Kick Start a Financial Future

One creative variation on giving cash is with a savings bond that will also earn the recipient some (though not much) interest if it’s held until the redemption period is up. You could also buy shares – typically in trust for younger recipients – to help launch someone’s financial future but, of course, the value of the gift will rise and fall with the stock market.

Perhaps the best way to make an investment for the younger people in your life – children, grandchildren, nieces and nephews, or even your friends’ kids – is to open or contribute to a Register Education Savings Plan (RESP) for them. You can open either an individual or family account, the latter allowing multiple children to be included under a single plan. For each child, the federal government will provide a 20 per cent grant on everything up to the first $2,500 a year (so a maximum $500 grant), with additional grants available for lower-income families.

Donations: A Real Gift From the Heart

Another option is to make a donation on behalf of a loved one. If you don’t have a favourite charity, find out which one(s) your intended recipient supports. There are some creative options too. Through organizations like Plan Canada, for example, your donation will be directed towards specific needs in underdeveloped countries, such as a kit of classroom essentials ($17 for one child; $250 for an entire classroom), a goat ($75) or entire herd of goats ($775) to provide nourishing milk for a family or village, all the way up to a $50,000 obstetrics centre for a community.

The environmental steward in your life will be sure to appreciate the Nature Conservancy of Canada, which is running its annual Gifts of Canadian Nature donation campaign where you can buy an acre of Canadian wilderness (ranging from $40 for an acre of habitat to $400 for caribou terrain).

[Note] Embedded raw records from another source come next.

Lemma pays_link_create s id :
  pays_q (aiopquic_wt_stream_link_create ev s id) (λ l, l = 0 ∨ fresh (ev := ev) l).
Proof.
  intros w x w' E. unfold aiopquic_wt_stream_link_create in E. minv E.
  destruct (pays_calloc _ _ _ E0) as [V Hf].
  destruct (x0 =? 0); [injection E as <- <-; auto|].
  minv E. assert (V2 : evolves w0 w1) by (by eapply pays_quiet, E1; apply quiet_sc_create).
  destruct (x1 =? 0); [injection E as <- <-; split; [by eapply evolves_trans|auto]|].
  minv E. minv E. injection E as <- <-. split; [|auto].
  assert (V3 : evolves w1 w2) by (eapply (pays_when _ _); [|exact E2]; eauto with pays).
  eapply evolves_trans; [exact V|]. eapply evolves_trans; [exact V2|].
  eapply evolves_trans; [exact V3|]. by eapply pays_put_fresh.
Qed.

Lemma pays_link_destroy l : pays (aiopquic_wt_stream_link_destroy l).
Proof. unfold aiopquic_wt_stream_link_destroy. pays_tac. Qed.

Lemma pays_set_ctx st p : fresh (ev := ev) p -> pays (upd_st st (hs_set_path_callback_ctx p)).
Proof. intros Hf. apply pays_calms, calms_upd_st. intros x. right. by apply fresh_untracked. Qed.

Lemma pays_ensure_link s l st id : pays (aiopquic_wt_ensure_link ev s l st id).
Proof.
  unfold aiopquic_wt_ensure_link. apply pays_if; [pays_tac|].
  eapply pays_bind_q; [apply pays_link_create|]. intros p Hp.
  destruct (Z.eqb_spec p 0) as [->|Hn]; [pays_tac|]. destruct Hp as [?|Hp]; [done|].
  apply pays_bind; [by apply pays_set_ctx|intros _]. pays_tac.
Qed.

(** ** Events *)

Lemma pays_push_event s t id code data : dear t = false ->
  pays (aiopquic_wt_push_event ev s t id code data).
Proof. intros Ht. unfold aiopquic_wt_push_event. pays_tac. all: apply pays_rx_push; by destruct t. Qed.

Lemma pays_push_event_with_sc s t id sc fin : dear t = false ->
  pays (aiopquic_wt_push_event_with_sc ev s t id sc fin).
Proof.
  intros Ht. unfold aiopquic_wt_push_event_with_sc. pays_tac.
  all: apply pays_rx_push; by destruct t.
Qed.

Lemma pays_push_close s t code reason source : dear t = false ->
  pays (aiopquic_wt_push_close ev s t code reason source).
Proof.
  intros Ht. unfold aiopquic_wt_push_close. pays_tac. all: apply pays_rx_push; by destruct t.
Qed.

Lemma pays_new_stream s id sc : pays (aiopquic_wt_push_new_stream ev s id sc).
Proof. unfold aiopquic_wt_push_new_stream. pays_tac. Qed.
Lemma pays_stream_created s id sc code : pays (aiopquic_wt_push_stream_created ev s id sc code).
Proof. unfold aiopquic_wt_push_stream_created. pays_tac. Qed.
Lemma pays_stream_destroy s id : pays (aiopquic_wt_push_stream_destroy ev s id).
Proof. unfold aiopquic_wt_push_stream_destroy. pays_tac. Qed.

(** ** The announcement that a session ended *)

Definition closed_new (s : Z) (new : list spsc_entry) : Prop :=
  ∀ o m x x', o !! s = Some (ObjSession x) -> ws_session_closing x = 0 ->
    ws_session_closing x' <> 0 ->
    lsum cost new + allow (<[s := ObjSession x']> o) m <= allow o m.

Lemma closed_new_nil s : closed_new s [].
Proof.
  intros o m x x' E _ Hx. change (lsum cost []) with 0. rewrite Z.add_0_l.
  eapply bg_session; [exact E|by right].
Qed.

Lemma closed_new_one s e e' : e_event_type e = evt_code SPSC_EVT_WT_SESSION_CLOSED ->
  e_stream_ctx e = s -> e_like e e' -> closed_new s [e'].
Proof. intros Ht Hs (p & n & ->) o m x x' E Hx Hx'. rewrite lsum_one. by eapply bg_closed. Qed.

Lemma sends_closed s id code data :
  sends (closed_new s) (aiopquic_wt_push_event ev s SPSC_EVT_WT_SESSION_CLOSED id code data).
Proof.
  unfold aiopquic_wt_push_event. apply sends_after; [keeps_tac|]. intros cnx.
  apply sends_before; [|intros; keeps_tac].
  apply sends_rx_push; [apply closed_new_nil|]. intros e' [Hl _]. refine (closed_new_one s _ _ _ _ Hl); done.
Qed.

Lemma sends_push_closed s code reason source :
  sends (closed_new s) (aiopquic_wt_push_close ev s SPSC_EVT_WT_SESSION_CLOSED code reason source).
Proof.
  unfold aiopquic_wt_push_close. do 2 (apply sends_after; [keeps_tac|]; intros).
  apply sends_before; [|intros; keeps_tac].
  apply sends_rx_push; [apply closed_new_nil|]. intros e' [Hl _]. refine (closed_new_one s _ _ _ _ Hl); done.
Qed.

Definition mark_closing (s : Z) : M unit := upd_s s (ws_set_session_closing 1).

(** The flag was clear: what was sent in between is paid for by setting it. *)
Lemma evolves_closed s y w w1 w2 u : wt_objs (w_wt w) !! s = Some (ObjSession y) ->
  ws_session_closing y = 0 -> w_wt w1 = w_wt w ->
  (∀ H q, chan w H q -> ∃ new, closed_new s new ∧
     (H + zlen q + zlen new < 2 ^ 64 -> chan w1 H (q ++ new))) ->
  mark_closing s w1 = Some (u, w2) -> evolves w w2.
Proof.
  intros Ey Hy Ew Hc E. apply upd_s_some in E as (y' & Ey' & ->). rewrite Ew in Ey'.
  assert (y' = y) as -> by congruence.
  set (x' := ws_set_session_closing 1 y). assert (Hx' : ws_session_closing x' <> 0) by done.
  assert (Ha : allowed (set_objs (<[s := ObjSession x']> (wt_objs (w_wt w1))) w1)
    = allow (<[s := ObjSession x']> (wt_objs (w_wt w))) (sts w)) by (unfold allowed, sts; cbn; by rewrite Ew).
  split; [rewrite Ha; eapply bg_session; eauto|].
  intros H q C. destruct (Hc H q C) as (new & Hn & Hch). exists new. rewrite Ha.
  split; [by eapply Hn|]. intros Hr. eapply chan_same; [|by apply Hch]. done.
Qed.

Lemma evolves_marked s (m : M unit) c w w0 w1 w2 u u2 : sends (closed_new s) m ->
  read_s s ws_session_closing w = Some (c, w0) -> when (c =? 0) m w0 = Some (u, w1) ->
  mark_closing s w1 = Some (u2, w2) -> evolves w w2.
Proof.
  intros Hm (-> & y & Ey & ->)%read_s_some E E2.
  destruct (Z.eqb_spec (ws_session_closing y) 0) as [Hy|Hy]; cbn [when] in E.
  - destruct (Hm _ _ _ E) as [Ew Hc]. by eapply evolves_closed.
  - injection E as _ <-. eapply (pays_upd_s s (ws_set_session_closing 1)); [by right|exact E2].
Qed.

(** "Send if not closing, then mark", before [k]. *)
Lemma pays_announce {A} s (m : M unit) (k : M A) : sends (closed_new s) m -> pays k ->
  pays (closing ← read_s s ws_session_closing; when (closing =? 0) m ;; mark_closing s ;; k).
Proof.
  intros Hm Hk w x w' E. minv E. minv E. minv E.
  eapply evolves_trans; [|by eapply Hk]. by eapply evolves_marked.
Qed.

(** "If not closing, send and mark", before [k]. *)
Lemma pays_announce_in {A} s (m : M unit) (k : M A) : sends (closed_new s) m -> pays k ->
  pays (closing ← read_s s ws_session_closing; when (closing =? 0) (m ;; mark_closing s) ;; k).
Proof.
  intros Hm Hk w x w' E. minv E. minv E. apply read_s_some in E0 as (-> & y & Ey & ->).
  eapply evolves_trans; [|by eapply Hk].
  destruct (Z.eqb_spec (ws_session_closing y) 0) as [Hy|Hy]; cbn [when] in E1.
  - minv E1. destruct (Hm _ _ _ E0) as [Ew Hc]. by eapply evolves_closed.
  - injection E1 as _ <-. by apply evolves_same.
Qed.

(** ** The connection callback *)

Lemma pays_maybe_close s cnx : pays (aiopquic_wt_maybe_close_cnx ev s cnx).
Proof. unfold aiopquic_wt_maybe_close_cnx. pays_tac. Qed.
Lemma pays_peer_fin s cnx : pays (aiopquic_wt_peer_fin ev s cnx).
Proof. unfold aiopquic_wt_peer_fin. pose proof pays_maybe_close. pays_tac. Qed.
Lemma pays_fin_sent s cnx : pays (aiopquic_wt_fin_sent ev s cnx).
Proof. unfold aiopquic_wt_fin_sent. pose proof pays_maybe_close. pays_tac. Qed.

Lemma quiet_find_prefix ps : quiet (find_wt_prefix ps).
Proof using Type. induction ps; cbn [find_wt_prefix]; keeps_tac. Qed.

Lemma pays_app_wakeup cnx h client : pays (wt_app_wakeup ev cnx h client).
Proof.
  unfold wt_app_wakeup, aiopquic_wt_client_session. pose proof quiet_find_prefix.
  apply pays_bind; [apply pays_quiet; keeps_tac|intros s]. pays_tac.
Qed.

Lemma quiet_close_cause cnx e : quiet (close_cause ev cnx e).
Proof using Type. unfold close_cause. keeps_tac. Qed.

Lemma pays_close_session cnx client final code source reason s :
  pays (close_session ev cnx client final code source reason s).
Proof.
  unfold close_session. do 4 (apply pays_bind; [pays_tac|intros ?]).
  apply pays_announce_in; [apply sends_push_closed|].
  apply pays_if; [by apply pays_push_close|pays_tac].
Qed.

Lemma pays_close_sessions cnx client final code source reason ps :
  pays (close_sessions ev cnx client final code source reason ps).
Proof.
  pose proof pays_close_session. induction ps; cbn [close_sessions]; pays_tac.
Qed.

Lemma pays_cnx_cb cnx id bytes length e ctx st : pays (aiopquic_wt_cnx_cb ev cnx id bytes length e ctx st).
Proof.
  unfold aiopquic_wt_cnx_cb, wt_cnx_ended.
  pose proof pays_app_wakeup. pose proof quiet_close_cause. pose proof pays_close_sessions. pays_tac.
Qed.

(** ** The retry *)

Lemma pays_retry_go s cnx h st : pays (retry_connect_go ev s cnx h st).
Proof.
  unfold retry_connect_go, unhook_connect, second_connect, h3_.
  pose proof pays_drop_retry. pose proof pays_push_event. pays_tac.
Qed.

Lemma pays_retry s cnx st : pays (aiopquic_wt_retry_connect ev s cnx st).
Proof. unfold aiopquic_wt_retry_connect. pose proof pays_retry_go. pays_tac. Qed.

(** ** The path callback *)

Lemma pays_announce_closed s code msg : pays (announce_closed ev s code msg).
Proof.
  intros w x w' E. unfold announce_closed in E. minv E. minv E.
  eapply evolves_marked; [|exact E0|exact E1|exact E].
  apply sends_after; [keeps_tac|]. intros id. apply sends_closed.
Qed.

Lemma pays_receive_capsule s cnx data : pays (receive_capsule ev s cnx data).
Proof. unfold receive_capsule. pays_tac. Qed.

Lemma pays_accepted s cnx st : pays (cb_connect_accepted ev s cnx st).
Proof. unfold cb_connect_accepted. pose proof pays_push_event. pays_tac. Qed.

Lemma pays_refused s cnx st : pays (cb_connect_refused ev s cnx st).
Proof. unfold cb_connect_refused. pose proof pays_push_event. pose proof pays_retry. pays_tac. Qed.

Lemma pays_control_data s cnx data : pays (cb_control_data ev s cnx data).
Proof.
  unfold cb_control_data. pose proof pays_push_event. pose proof pays_announce_closed.
  pose proof pays_receive_capsule. pays_tac.
Qed.

Lemma pays_control_fin s cnx length data : pays (cb_control_fin ev s cnx length data).
Proof.
  unfold cb_control_fin. pose proof pays_announce_closed. pose proof pays_receive_capsule.
  pose proof pays_peer_fin. pays_tac.
Qed.

Lemma pays_cb_reset s cnx st sid is_control : pays (cb_reset ev s cnx st sid is_control).
Proof.
  unfold cb_reset. pose proof pays_push_event. pose proof pays_retry. pose proof pays_peer_fin.
  apply pays_bind; [pays_tac|intros r]. apply pays_if; [pays_tac|]. apply pays_if; [|pays_tac].
  apply pays_announce; [|pays_tac]. do 2 (apply sends_after; [keeps_tac|intros ?]). apply sends_closed.
Qed.

Lemma pays_cb_stop_sending s cnx st sid is_control :
  pays (cb_stop_sending ev s cnx st sid is_control).
Proof. unfold cb_stop_sending. pose proof pays_push_event. pose proof pays_retry. pays_tac. Qed.

Lemma pays_deregister s : pays (cb_deregister ev s).
Proof.
  intros w x w' E. unfold cb_deregister in E. minv E. minv E. minv E. injection E as _ <-.
  eapply evolves_trans; [|by eapply pays_upd_s, E2; left].
  apply read_s_some in E0 as (-> & y & Ey & ->).
  destruct (Z.eqb_spec (ws_session_closing y) 0) as [Hy|Hy]; cbn [when] in E1.
  - minv E1. apply read_s_some in E as (-> & _). minv E1.
    destruct (sends_closed s _ 0 [] _ _ _ E) as [Ew Hc]. by eapply evolves_closed.
  - injection E1 as _ <-. by apply evolves_same.
Qed.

Membership Has its Privileges

Finally, if you have children or grandchildren, instead of more toys or clothes for under the tree, consider investing in their cultural wellbeing with a gift membership to a museum, art gallery, zoo, or other attraction in their area. During the holiday season, keep your eyes out for discounted gift membership rates or other add-on bonuses. We recently renewed our family membership to the Royal Ontario Museum (ROM) in downtown Toronto – a favourite rainy day haunt or an escape for me and the kids when Mom wants to go shopping in nearby trendy Yorkville. Included with our new membership cards was an offer of 20 per cent off any gift membership we gave.